» **PROBLEM TO SOLVE**
Retype exactly the lines below, beginning with the first and ending with the line where "for resizing is" appears.

» **SOURCE MATERIAL**

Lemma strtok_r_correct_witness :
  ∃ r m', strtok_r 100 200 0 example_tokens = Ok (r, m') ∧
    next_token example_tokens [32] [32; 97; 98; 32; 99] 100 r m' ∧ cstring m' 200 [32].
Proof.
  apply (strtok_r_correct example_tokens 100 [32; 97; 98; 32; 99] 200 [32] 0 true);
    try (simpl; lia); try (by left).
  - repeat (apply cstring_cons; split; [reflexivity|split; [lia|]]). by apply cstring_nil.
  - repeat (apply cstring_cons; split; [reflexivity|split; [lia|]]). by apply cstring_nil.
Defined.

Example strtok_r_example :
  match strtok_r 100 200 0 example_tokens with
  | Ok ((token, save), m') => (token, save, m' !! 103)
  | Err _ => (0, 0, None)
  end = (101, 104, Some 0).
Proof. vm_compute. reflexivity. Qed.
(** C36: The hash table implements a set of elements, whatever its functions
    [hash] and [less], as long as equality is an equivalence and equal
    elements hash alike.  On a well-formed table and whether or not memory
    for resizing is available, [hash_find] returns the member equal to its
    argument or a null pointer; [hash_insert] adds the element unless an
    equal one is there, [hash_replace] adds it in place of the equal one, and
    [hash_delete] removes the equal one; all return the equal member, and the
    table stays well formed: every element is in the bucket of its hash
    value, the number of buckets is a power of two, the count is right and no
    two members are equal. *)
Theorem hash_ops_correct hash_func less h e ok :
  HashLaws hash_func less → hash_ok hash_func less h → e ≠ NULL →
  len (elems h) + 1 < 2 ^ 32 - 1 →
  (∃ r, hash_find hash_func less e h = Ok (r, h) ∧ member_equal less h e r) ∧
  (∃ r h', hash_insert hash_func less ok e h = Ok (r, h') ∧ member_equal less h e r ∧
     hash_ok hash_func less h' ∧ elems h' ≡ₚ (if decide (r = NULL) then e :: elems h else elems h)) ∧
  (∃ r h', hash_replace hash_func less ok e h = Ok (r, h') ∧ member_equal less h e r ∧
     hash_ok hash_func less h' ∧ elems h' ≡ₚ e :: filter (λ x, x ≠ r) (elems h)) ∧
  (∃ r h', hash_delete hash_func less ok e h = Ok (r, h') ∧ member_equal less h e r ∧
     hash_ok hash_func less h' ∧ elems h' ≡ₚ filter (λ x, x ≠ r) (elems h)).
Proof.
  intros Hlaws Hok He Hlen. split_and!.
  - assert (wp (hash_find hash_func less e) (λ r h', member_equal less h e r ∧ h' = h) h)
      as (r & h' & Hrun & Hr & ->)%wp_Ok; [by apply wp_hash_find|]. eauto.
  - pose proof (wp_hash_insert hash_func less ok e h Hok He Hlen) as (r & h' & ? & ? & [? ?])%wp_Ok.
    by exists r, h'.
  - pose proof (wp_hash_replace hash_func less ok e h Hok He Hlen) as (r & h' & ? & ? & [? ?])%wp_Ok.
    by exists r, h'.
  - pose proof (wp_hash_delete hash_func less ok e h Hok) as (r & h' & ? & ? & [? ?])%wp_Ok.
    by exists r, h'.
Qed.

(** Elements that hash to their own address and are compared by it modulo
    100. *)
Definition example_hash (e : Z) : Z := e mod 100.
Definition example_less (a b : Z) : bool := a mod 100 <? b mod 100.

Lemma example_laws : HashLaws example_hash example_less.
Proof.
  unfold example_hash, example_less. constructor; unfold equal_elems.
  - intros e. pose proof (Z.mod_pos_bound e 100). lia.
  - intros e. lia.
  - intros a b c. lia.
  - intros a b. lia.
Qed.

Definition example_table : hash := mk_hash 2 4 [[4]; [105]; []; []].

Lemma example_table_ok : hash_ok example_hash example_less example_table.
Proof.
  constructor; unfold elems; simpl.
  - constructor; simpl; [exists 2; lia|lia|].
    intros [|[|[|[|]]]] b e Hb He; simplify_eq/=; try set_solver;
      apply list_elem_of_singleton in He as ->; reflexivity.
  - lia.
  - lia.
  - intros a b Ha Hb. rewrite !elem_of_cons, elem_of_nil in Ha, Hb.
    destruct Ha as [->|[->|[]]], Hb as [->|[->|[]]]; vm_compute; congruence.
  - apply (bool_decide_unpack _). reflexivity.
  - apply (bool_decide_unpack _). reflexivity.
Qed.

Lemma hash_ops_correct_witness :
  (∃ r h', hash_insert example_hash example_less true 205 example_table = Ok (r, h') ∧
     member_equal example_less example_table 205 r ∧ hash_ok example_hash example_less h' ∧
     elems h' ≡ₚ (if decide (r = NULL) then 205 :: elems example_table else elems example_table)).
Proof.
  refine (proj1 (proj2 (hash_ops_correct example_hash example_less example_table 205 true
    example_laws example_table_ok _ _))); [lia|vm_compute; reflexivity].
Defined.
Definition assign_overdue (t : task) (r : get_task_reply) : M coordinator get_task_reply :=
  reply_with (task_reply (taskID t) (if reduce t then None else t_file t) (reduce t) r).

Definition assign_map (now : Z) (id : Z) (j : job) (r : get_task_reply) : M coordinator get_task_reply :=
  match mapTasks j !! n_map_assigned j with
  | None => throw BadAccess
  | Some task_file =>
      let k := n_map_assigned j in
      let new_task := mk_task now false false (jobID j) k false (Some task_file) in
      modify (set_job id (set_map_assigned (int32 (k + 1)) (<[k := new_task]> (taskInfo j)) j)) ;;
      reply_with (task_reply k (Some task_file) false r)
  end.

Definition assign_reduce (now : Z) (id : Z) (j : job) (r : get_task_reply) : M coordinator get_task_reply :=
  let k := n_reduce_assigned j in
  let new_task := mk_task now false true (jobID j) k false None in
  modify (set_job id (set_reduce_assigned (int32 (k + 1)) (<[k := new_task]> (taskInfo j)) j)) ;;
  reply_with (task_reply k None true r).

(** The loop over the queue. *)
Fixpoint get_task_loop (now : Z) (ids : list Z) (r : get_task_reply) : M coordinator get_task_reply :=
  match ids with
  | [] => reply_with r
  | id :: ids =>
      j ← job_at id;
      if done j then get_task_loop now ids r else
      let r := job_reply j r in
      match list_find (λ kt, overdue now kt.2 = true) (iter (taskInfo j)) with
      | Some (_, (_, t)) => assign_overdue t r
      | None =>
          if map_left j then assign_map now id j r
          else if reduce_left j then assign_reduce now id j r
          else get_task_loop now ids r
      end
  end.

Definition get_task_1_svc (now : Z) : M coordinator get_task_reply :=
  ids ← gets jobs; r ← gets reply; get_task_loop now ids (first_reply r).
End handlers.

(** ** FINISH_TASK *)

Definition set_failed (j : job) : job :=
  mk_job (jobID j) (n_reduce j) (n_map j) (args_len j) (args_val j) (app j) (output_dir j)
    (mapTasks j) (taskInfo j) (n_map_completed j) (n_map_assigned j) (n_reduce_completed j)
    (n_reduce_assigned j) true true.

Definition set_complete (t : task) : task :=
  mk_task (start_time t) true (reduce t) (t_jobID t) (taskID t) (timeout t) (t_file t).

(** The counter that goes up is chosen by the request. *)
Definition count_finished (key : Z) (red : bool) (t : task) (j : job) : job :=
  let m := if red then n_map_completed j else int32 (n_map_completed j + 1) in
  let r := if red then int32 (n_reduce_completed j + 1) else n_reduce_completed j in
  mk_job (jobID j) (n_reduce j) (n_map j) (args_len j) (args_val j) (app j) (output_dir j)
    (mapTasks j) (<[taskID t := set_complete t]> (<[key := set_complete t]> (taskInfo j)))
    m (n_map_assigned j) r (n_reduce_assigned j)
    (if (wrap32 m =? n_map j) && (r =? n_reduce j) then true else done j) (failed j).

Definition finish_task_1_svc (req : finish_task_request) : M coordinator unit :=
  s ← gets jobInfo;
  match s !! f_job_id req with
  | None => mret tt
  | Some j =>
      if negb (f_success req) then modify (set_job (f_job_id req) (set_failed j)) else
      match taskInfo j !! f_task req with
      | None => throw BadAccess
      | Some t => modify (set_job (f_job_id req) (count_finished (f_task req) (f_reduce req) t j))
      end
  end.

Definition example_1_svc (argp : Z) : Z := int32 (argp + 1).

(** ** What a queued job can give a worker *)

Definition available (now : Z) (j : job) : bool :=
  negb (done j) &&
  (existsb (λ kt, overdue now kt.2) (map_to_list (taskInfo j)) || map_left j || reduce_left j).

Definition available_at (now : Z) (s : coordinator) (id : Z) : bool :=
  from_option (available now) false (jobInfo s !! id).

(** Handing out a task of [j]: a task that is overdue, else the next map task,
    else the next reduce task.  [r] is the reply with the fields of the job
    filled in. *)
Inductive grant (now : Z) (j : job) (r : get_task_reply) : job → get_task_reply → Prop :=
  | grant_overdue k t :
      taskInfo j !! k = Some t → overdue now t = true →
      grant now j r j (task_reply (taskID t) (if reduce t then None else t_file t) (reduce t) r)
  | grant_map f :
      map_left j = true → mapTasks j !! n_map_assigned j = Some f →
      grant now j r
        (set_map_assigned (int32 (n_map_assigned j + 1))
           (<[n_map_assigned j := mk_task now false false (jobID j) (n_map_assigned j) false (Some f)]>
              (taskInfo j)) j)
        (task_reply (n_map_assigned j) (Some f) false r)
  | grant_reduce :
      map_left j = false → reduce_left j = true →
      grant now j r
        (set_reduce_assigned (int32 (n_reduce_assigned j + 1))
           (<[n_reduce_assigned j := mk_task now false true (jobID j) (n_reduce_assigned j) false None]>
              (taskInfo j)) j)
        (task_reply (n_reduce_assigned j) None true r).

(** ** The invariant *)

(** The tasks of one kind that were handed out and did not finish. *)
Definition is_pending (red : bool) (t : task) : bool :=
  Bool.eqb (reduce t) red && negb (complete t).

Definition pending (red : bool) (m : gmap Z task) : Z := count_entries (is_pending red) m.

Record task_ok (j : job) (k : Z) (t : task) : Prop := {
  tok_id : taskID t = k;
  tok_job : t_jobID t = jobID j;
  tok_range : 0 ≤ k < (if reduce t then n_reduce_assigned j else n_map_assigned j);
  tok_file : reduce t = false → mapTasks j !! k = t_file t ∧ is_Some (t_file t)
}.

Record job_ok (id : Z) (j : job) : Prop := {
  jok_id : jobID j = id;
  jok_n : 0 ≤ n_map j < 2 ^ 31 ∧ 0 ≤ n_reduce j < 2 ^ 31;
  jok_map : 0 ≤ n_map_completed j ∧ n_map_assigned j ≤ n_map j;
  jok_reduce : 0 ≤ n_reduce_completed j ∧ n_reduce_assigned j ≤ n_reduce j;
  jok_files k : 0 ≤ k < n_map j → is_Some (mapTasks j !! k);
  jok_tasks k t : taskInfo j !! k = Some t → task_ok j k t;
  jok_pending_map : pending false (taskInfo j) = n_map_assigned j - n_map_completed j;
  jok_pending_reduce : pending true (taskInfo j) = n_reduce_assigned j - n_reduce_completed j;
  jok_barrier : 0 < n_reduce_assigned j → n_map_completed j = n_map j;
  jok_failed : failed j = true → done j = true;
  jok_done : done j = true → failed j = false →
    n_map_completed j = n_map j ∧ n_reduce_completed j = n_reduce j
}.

» **WRITTEN SOLUTION**
Lemma strtok_r_correct_witness :
  ∃ r m', strtok_r 100 200 0 example_tokens = Ok (r, m') ∧
    next_token example_tokens [32] [32; 97; 98; 32; 99] 100 r m' ∧ cstring m' 200 [32].
Proof.
  apply (strtok_r_correct example_tokens 100 [32; 97; 98; 32; 99] 200 [32] 0 true);
    try (simpl; lia); try (by left).
  - repeat (apply cstring_cons; split; [reflexivity|split; [lia|]]). by apply cstring_nil.
  - repeat (apply cstring_cons; split; [reflexivity|split; [lia|]]). by apply cstring_nil.
Defined.

Example strtok_r_example :
  match strtok_r 100 200 0 example_tokens with
  | Ok ((token, save), m') => (token, save, m' !! 103)
  | Err _ => (0, 0, None)
  end = (101, 104, Some 0).
Proof. vm_compute. reflexivity. Qed.
(** C36: The hash table implements a set of elements, whatever its functions
    [hash] and [less], as long as equality is an equivalence and equal
    elements hash alike.  On a well-formed table and whether or not memory
    for resizing is available, [hash_find] returns the member equal to its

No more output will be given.